▸ **Exercise goal**: Look at the entries below and reproduce them exactly.
*** Block opens ***
(** * Four.meme token monitor: block-timestamp cache, connection lifecycle,
      event normalisation and Kafka dispatch

    A shallow embedding of the TypeScript sources
    [src/utils/helpers.ts], [src/rpc/index.ts], the Kafka-publishing Four.meme
    monitor and [kafka/producer], followed by the properties the design
    document states about them.

    JavaScript numbers that hold block numbers, millisecond timestamps,
    attempt counters and delays are integers in every use the sources make of
    them and are modelled as [Z]; [bigint] values are [Z] as well.  The only
    genuinely fractional numbers (price, supply, market capitalisation) are
    kept behind the [JsNumber] interface. *)

From Stdlib Require Import ZArith String Ascii List Lia DecimalString.
From stdpp Require Import gmap strings list fin_maps.

Set Warnings "-clear-no-such-hyp".

Local Open Scope string_scope.
Local Open Scope Z_scope.

(* ===================================================================== *)
(** ** [src/utils/helpers.ts] *)
(* ===================================================================== *)

Module Helpers.

(** [Math.min(baseDelay * Math.pow(2, attempt - 1), maxDelay)].
    For an integer [attempt >= 1] the power is an exact integer. *)
Definition calculateBackoffDelay (attempt baseDelay maxDelay : Z) : Z :=
  Z.min (baseDelay * 2 ^ (attempt - 1)) maxDelay.

(** The default arguments [baseDelay = 1000], [maxDelay = 30000]. *)
Definition defaultBaseDelay : Z := 1000.
Definition defaultMaxDelay : Z := 30000.

Definition calculateBackoffDelay1 (attempt : Z) : Z :=
  calculateBackoffDelay attempt defaultBaseDelay defaultMaxDelay.

(** [BigInt.prototype.toString()] for a non-negative value. *)
Definition digits (n : Z) : string :=
  NilZero.string_of_uint (N.to_uint (Z.to_N n)).

(** [Number.prototype.toString()] of an integer. *)
Definition integerToString (n : Z) : string :=
  (if n <? 0 then "-" else "") ++ digits (Z.abs n).

Fixpoint zeros (n : nat) : string :=
  match n with
  | O => ""
  | S k => String "0" (zeros k)
  end.

(** Left-pad with zeros until the length exceeds [decimals]
    ([while (str.length <= decimals) str = Zeros + str]). *)
Definition padWhole (decimals : nat) (s : string) : string :=
  zeros (S decimals - String.length s) ++ s.

(** [while (str[0] === "0" && str[1] !== ".") str = str.substring(1)],
    run on the whole part alone: leading zeros go while more than one
    character is left. *)
Fixpoint trimWhole (s : string) : string :=
  match s with
  | String "0" (String c r as t) => trimWhole t
  | _ => s
  end.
*** Block closes ***
▸ **Task answer**:
(** * Four.meme token monitor: block-timestamp cache, connection lifecycle,
      event normalisation and Kafka dispatch

    A shallow embedding of the TypeScript sources
    [src/utils/helpers.ts], [src/rpc/index.ts], the Kafka-publishing Four.meme
    monitor and [kafka/producer], followed by the properties the design
    document states about them.

    JavaScript numbers that hold block numbers, millisecond timestamps,
    attempt counters and delays are integers in every use the sources make of
    them and are modelled as [Z]; [bigint] values are [Z] as well.  The only
    genuinely fractional numbers (price, supply, market capitalisation) are
    kept behind the [JsNumber] interface. *)

From Stdlib Require Import ZArith String Ascii List Lia DecimalString.
From stdpp Require Import gmap strings list fin_maps.

Set Warnings "-clear-no-such-hyp".

Local Open Scope string_scope.
Local Open Scope Z_scope.

(* ===================================================================== *)
(** ** [src/utils/helpers.ts] *)
(* ===================================================================== *)

Module Helpers.

(** [Math.min(baseDelay * Math.pow(2, attempt - 1), maxDelay)].
    For an integer [attempt >= 1] the power is an exact integer. *)
Definition calculateBackoffDelay (attempt baseDelay maxDelay : Z) : Z :=
  Z.min (baseDelay * 2 ^ (attempt - 1)) maxDelay.

(** The default arguments [baseDelay = 1000], [maxDelay = 30000]. *)
Definition defaultBaseDelay : Z := 1000.
Definition defaultMaxDelay : Z := 30000.

Definition calculateBackoffDelay1 (attempt : Z) : Z :=
  calculateBackoffDelay attempt defaultBaseDelay defaultMaxDelay.

(** [BigInt.prototype.toString()] for a non-negative value. *)
Definition digits (n : Z) : string :=
  NilZero.string_of_uint (N.to_uint (Z.to_N n)).

(** [Number.prototype.toString()] of an integer. *)
Definition integerToString (n : Z) : string :=
  (if n <? 0 then "-" else "") ++ digits (Z.abs n).

Fixpoint zeros (n : nat) : string :=
  match n with
  | O => ""
  | S k => String "0" (zeros k)
  end.

(** Left-pad with zeros until the length exceeds [decimals]
    ([while (str.length <= decimals) str = Zeros + str]). *)
Definition padWhole (decimals : nat) (s : string) : string :=
  zeros (S decimals - String.length s) ++ s.

(** [while (str[0] === "0" && str[1] !== ".") str = str.substring(1)],
    run on the whole part alone: leading zeros go while more than one
    character is left. *)
Fixpoint trimWhole (s : string) : string :=
  match s with
  | String "0" (String c r as t) => trimWhole t
  | _ => s
  end.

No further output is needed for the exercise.